>>>>
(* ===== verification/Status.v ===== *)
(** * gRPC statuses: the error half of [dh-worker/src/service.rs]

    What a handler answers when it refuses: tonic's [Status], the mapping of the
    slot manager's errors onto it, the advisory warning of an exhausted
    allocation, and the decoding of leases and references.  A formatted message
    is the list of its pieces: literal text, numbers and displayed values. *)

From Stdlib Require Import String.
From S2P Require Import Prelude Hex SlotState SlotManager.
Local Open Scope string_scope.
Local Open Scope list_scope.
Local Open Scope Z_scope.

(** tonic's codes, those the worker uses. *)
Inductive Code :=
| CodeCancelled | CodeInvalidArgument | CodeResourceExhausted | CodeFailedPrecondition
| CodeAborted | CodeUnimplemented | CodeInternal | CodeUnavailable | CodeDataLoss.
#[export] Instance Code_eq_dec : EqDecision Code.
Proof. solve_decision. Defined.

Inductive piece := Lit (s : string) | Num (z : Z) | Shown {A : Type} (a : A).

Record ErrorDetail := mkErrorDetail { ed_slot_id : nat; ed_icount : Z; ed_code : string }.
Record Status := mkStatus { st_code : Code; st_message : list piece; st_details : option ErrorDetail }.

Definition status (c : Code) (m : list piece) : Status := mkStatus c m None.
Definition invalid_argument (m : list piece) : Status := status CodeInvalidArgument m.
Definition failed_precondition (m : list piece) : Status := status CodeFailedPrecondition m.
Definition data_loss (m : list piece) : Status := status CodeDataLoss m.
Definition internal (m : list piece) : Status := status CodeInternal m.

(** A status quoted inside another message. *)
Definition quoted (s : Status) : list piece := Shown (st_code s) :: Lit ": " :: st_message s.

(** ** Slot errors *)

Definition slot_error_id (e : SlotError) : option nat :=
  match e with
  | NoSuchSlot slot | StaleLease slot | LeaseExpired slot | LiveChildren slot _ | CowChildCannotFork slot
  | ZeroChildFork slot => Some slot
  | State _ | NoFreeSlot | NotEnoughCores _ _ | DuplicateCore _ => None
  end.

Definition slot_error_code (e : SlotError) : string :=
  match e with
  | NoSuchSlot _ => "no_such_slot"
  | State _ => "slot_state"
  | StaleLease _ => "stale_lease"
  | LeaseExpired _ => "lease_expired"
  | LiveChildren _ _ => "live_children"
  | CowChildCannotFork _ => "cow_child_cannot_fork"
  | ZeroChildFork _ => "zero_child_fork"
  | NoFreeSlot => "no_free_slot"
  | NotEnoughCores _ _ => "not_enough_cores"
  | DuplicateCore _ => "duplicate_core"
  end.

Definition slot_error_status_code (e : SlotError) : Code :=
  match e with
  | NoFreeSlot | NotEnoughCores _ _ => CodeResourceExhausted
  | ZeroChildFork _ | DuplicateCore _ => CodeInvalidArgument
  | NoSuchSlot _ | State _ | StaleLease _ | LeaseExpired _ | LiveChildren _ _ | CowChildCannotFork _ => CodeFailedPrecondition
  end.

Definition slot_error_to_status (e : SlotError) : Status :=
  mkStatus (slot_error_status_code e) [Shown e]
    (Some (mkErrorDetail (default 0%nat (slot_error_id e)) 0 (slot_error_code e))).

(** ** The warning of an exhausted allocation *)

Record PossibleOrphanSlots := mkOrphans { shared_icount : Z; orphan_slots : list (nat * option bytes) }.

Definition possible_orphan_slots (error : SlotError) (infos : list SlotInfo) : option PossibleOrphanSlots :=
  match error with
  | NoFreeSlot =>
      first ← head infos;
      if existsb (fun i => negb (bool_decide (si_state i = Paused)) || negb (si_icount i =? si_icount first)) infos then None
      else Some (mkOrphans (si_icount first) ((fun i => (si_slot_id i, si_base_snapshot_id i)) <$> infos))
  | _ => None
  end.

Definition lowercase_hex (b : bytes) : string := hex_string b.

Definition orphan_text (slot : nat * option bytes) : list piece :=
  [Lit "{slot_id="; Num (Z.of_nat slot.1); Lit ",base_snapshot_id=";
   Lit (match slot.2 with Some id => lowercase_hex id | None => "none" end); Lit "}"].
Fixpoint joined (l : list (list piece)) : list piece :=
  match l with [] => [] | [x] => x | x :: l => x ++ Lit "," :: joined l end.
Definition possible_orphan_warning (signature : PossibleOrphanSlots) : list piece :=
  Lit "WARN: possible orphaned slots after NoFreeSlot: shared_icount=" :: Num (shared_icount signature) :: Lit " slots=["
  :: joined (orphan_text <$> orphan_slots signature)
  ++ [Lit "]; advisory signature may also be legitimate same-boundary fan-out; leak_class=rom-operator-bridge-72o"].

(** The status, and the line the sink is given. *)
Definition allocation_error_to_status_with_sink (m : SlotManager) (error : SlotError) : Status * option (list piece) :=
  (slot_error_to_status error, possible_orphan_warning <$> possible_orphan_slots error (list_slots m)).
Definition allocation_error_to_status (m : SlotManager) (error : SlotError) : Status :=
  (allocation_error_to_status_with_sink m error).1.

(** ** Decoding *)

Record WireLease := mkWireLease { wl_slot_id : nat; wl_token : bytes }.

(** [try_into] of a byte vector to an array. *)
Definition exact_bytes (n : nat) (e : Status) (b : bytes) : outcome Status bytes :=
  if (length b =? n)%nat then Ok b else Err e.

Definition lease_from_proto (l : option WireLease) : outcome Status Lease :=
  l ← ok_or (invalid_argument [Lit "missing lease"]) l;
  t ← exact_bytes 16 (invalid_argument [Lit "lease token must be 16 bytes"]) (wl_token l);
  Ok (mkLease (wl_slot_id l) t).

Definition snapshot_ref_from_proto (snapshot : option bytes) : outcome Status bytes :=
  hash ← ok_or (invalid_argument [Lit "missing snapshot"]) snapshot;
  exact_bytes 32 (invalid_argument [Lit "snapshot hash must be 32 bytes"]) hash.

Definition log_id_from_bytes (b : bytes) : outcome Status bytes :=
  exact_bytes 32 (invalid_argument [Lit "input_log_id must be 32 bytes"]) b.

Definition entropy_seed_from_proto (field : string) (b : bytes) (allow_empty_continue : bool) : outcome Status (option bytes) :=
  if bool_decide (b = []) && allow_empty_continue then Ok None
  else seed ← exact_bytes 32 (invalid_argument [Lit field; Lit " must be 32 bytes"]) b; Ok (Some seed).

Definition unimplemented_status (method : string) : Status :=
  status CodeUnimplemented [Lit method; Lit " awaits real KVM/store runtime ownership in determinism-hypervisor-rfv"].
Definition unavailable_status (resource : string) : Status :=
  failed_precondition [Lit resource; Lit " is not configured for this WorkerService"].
<<<<
>>>>
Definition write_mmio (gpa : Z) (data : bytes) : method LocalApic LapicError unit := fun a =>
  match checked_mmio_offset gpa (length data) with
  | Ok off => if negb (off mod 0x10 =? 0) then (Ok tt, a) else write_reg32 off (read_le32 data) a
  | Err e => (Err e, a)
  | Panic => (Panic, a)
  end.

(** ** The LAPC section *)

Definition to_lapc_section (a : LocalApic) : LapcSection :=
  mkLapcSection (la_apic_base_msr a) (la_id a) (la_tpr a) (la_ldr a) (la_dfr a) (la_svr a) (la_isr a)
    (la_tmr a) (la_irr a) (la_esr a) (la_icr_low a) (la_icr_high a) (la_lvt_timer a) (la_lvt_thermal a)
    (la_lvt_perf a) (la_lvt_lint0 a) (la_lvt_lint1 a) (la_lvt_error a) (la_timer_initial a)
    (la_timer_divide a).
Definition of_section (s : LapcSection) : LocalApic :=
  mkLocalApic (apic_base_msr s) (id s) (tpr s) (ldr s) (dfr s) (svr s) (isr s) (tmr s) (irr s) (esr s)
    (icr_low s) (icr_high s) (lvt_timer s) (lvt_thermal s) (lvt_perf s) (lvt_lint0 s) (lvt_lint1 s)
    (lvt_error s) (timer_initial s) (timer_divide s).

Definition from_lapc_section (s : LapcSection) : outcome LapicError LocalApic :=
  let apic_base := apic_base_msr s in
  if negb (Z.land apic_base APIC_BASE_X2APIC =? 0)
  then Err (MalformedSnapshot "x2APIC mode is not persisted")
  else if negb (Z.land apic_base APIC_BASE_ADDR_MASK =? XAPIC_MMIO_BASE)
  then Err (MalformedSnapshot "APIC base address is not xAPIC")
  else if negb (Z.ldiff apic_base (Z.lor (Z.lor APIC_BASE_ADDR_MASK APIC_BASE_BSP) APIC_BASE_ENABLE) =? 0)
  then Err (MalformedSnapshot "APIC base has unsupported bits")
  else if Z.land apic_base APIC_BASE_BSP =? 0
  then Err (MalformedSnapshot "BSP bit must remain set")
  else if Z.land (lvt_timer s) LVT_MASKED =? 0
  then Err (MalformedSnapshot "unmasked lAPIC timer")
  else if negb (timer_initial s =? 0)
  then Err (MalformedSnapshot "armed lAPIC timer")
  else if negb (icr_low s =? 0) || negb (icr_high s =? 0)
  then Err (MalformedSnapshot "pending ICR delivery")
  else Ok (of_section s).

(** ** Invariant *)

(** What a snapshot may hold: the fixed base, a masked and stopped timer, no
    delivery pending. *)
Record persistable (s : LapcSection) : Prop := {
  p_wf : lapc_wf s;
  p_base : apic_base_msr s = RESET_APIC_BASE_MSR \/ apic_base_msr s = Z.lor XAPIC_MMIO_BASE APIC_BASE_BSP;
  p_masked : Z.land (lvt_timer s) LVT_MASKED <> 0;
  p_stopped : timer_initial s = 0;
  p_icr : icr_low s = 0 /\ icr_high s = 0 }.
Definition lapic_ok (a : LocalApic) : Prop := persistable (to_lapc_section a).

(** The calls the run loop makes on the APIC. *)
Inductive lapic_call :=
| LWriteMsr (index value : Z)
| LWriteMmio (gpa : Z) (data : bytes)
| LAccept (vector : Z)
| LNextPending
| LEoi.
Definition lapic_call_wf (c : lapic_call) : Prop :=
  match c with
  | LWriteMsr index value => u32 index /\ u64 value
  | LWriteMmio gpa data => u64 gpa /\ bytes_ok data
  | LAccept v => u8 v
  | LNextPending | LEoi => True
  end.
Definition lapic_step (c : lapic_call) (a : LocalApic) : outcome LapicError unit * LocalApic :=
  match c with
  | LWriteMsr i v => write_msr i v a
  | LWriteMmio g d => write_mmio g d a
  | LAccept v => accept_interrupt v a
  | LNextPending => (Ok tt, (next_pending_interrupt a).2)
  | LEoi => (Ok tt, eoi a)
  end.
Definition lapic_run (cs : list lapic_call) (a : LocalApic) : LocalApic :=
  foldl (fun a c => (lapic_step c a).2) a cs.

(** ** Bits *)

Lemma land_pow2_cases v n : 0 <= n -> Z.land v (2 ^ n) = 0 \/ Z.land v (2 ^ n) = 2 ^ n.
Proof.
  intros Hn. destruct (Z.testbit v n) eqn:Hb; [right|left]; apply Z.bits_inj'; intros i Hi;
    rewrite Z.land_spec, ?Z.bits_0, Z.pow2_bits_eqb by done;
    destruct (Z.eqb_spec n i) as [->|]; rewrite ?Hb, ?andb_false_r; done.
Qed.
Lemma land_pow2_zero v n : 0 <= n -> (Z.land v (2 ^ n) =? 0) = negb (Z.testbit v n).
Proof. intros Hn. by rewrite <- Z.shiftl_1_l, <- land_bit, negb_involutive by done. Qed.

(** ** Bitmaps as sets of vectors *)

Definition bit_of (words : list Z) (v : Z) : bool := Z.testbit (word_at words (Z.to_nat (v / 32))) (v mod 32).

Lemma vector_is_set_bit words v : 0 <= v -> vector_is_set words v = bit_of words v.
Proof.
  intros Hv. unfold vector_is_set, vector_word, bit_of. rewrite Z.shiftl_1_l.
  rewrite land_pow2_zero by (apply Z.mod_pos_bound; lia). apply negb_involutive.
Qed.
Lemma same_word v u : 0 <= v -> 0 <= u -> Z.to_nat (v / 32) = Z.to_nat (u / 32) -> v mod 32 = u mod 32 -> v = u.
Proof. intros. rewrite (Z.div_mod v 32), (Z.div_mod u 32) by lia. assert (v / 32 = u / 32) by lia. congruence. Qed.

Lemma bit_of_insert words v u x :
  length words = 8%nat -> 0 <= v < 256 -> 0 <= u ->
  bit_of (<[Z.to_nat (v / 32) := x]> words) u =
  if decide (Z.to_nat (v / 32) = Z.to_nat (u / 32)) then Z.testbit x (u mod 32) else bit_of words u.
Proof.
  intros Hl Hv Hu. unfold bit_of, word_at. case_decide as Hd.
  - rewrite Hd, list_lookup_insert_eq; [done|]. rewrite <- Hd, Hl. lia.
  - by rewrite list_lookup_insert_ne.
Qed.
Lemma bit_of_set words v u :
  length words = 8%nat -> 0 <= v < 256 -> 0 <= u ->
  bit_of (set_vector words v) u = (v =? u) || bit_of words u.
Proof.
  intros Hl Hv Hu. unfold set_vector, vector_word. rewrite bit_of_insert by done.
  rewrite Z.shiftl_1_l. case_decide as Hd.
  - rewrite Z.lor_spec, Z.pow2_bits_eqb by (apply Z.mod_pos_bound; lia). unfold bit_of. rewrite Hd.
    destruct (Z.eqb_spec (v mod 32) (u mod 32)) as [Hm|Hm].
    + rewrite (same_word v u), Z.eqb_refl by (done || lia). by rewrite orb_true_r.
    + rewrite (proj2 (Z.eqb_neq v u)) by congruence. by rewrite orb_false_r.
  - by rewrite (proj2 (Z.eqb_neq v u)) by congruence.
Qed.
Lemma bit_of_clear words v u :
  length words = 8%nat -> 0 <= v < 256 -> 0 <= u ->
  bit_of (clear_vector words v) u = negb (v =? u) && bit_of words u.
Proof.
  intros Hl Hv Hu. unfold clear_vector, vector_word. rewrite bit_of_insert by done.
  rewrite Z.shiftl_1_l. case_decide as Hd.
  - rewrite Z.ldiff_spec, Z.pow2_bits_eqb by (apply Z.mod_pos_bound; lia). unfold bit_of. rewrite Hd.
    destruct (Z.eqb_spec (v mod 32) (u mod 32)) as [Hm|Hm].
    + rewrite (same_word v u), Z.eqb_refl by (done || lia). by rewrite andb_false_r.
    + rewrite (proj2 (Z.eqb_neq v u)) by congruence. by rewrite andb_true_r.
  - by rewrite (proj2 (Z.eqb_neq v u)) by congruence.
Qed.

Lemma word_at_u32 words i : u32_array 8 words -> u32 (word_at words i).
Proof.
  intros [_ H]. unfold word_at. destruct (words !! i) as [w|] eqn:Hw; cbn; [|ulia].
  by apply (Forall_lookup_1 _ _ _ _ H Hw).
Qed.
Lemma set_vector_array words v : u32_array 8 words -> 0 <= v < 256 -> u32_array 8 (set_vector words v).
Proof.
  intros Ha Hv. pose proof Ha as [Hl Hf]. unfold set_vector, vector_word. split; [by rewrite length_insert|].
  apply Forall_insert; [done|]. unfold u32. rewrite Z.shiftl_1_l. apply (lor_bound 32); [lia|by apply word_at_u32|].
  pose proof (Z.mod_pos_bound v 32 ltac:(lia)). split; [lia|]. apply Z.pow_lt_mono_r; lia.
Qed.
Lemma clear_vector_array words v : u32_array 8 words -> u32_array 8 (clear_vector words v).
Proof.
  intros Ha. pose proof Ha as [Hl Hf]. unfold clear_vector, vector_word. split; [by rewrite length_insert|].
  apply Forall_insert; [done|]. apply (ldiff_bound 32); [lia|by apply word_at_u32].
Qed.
<<<<
>>>>
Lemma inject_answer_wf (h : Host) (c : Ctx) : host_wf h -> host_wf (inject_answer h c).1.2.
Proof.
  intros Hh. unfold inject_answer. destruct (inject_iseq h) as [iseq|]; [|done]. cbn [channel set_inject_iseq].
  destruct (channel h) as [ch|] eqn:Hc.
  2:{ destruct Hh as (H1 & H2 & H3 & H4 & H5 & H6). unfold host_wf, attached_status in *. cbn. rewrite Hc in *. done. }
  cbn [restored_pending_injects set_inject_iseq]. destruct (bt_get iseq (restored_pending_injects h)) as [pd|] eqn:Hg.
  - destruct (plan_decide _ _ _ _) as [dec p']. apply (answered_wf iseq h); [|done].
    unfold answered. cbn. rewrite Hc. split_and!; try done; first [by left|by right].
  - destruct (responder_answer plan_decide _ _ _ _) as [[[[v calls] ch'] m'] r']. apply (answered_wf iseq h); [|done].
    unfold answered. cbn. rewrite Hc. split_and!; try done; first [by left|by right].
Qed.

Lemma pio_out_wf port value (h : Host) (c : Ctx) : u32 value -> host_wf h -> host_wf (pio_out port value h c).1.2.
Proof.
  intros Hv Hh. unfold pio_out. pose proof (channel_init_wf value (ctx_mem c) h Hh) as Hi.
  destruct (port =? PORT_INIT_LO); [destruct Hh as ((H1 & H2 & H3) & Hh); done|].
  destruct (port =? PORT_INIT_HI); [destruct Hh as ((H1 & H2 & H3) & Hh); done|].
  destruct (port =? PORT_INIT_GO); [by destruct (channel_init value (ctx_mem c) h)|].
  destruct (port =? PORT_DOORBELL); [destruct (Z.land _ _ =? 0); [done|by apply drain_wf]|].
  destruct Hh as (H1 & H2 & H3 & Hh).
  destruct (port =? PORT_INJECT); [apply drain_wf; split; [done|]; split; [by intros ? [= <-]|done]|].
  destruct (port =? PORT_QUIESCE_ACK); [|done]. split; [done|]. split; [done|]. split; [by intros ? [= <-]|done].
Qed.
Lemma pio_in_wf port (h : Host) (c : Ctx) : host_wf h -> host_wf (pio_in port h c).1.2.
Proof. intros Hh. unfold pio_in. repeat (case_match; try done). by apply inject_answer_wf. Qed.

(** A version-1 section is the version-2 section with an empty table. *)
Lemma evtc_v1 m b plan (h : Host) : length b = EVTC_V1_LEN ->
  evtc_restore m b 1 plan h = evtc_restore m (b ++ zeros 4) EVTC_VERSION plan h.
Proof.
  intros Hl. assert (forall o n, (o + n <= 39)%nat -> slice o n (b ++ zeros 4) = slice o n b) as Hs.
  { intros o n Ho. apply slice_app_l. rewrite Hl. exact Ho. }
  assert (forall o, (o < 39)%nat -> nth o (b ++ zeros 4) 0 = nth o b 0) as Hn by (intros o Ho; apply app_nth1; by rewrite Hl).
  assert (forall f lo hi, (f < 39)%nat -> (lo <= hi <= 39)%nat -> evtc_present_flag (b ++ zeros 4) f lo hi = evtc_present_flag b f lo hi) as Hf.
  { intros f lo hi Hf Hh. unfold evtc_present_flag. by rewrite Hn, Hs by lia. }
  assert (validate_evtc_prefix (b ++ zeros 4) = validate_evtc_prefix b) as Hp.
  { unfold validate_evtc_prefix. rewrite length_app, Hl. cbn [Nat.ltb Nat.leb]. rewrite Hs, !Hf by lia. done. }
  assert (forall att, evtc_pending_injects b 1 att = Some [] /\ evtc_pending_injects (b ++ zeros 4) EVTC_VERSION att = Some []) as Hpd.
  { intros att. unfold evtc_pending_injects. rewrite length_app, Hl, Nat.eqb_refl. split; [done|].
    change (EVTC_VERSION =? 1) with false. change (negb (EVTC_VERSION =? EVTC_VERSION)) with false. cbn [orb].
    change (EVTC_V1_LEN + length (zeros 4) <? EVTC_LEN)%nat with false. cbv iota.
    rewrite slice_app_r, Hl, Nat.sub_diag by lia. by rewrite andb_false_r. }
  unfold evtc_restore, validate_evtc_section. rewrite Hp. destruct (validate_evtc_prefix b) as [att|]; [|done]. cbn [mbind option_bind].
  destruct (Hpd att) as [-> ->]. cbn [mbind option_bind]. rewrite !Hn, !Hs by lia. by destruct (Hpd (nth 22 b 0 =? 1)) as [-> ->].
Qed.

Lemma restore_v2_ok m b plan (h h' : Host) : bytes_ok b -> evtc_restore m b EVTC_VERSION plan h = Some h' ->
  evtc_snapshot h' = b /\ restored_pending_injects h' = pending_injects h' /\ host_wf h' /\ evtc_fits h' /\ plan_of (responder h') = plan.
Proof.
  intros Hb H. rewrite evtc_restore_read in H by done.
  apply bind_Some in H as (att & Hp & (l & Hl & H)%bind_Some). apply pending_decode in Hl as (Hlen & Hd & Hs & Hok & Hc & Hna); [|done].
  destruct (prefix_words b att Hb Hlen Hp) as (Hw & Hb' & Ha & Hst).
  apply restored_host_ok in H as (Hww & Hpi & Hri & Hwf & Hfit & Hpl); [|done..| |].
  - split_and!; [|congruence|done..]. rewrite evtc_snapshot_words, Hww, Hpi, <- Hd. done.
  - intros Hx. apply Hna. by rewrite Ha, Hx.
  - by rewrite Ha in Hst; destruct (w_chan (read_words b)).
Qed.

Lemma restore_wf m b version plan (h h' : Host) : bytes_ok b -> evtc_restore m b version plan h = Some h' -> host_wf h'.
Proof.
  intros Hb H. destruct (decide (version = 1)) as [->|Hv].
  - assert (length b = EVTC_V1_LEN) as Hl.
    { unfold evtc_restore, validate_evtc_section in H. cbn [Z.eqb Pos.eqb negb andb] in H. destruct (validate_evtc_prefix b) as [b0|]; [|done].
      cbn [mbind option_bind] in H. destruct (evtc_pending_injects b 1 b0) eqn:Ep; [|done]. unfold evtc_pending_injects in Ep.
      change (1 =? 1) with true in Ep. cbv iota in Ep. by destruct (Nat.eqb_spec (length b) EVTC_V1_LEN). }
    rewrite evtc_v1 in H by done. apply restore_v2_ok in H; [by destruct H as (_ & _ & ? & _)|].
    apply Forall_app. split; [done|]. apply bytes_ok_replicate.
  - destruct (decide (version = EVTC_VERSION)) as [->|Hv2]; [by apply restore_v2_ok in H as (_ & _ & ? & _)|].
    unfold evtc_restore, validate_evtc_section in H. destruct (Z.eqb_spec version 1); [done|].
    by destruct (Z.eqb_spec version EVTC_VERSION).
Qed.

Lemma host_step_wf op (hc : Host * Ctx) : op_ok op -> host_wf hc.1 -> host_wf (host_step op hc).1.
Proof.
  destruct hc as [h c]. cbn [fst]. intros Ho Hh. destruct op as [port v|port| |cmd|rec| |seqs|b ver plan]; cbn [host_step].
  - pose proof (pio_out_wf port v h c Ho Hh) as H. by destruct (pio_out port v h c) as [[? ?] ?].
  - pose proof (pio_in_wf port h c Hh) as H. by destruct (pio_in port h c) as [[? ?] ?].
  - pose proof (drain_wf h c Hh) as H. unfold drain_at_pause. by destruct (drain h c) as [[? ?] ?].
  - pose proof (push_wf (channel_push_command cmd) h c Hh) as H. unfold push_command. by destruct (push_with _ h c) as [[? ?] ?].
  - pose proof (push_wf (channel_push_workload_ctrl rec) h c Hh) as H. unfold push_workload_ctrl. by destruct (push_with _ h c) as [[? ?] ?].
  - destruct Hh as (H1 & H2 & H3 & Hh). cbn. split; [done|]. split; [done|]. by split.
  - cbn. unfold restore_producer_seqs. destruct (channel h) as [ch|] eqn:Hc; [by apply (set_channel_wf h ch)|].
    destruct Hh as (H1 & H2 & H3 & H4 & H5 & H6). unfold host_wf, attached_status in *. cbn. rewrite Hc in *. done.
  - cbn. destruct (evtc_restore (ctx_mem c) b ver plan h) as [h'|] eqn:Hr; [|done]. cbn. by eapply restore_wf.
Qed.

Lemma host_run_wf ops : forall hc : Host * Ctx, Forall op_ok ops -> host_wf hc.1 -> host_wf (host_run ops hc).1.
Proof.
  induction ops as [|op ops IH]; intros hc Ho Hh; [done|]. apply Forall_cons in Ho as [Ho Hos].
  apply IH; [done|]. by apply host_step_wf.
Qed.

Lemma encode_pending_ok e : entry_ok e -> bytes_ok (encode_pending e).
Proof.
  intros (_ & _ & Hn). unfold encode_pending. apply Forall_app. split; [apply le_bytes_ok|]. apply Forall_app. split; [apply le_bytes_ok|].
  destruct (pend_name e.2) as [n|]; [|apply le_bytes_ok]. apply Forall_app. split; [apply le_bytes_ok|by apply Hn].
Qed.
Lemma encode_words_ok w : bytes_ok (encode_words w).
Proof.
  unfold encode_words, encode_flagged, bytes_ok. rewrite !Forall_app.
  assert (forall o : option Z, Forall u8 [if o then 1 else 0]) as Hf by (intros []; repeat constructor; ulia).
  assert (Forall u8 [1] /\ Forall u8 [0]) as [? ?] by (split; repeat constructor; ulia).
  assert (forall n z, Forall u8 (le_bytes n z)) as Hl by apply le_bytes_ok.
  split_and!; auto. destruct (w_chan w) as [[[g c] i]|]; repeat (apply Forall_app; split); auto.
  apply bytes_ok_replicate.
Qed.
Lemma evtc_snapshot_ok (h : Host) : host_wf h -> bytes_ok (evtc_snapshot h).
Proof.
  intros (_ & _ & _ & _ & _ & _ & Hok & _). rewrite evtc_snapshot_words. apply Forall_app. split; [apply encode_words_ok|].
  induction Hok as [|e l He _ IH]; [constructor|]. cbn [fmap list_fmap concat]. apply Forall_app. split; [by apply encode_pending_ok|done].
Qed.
<<<<
About this task: Reproduce every line above containing "index".

Answer for the task:
| LWriteMsr (index value : Z)
  | LWriteMsr index value => u32 index /\ u64 value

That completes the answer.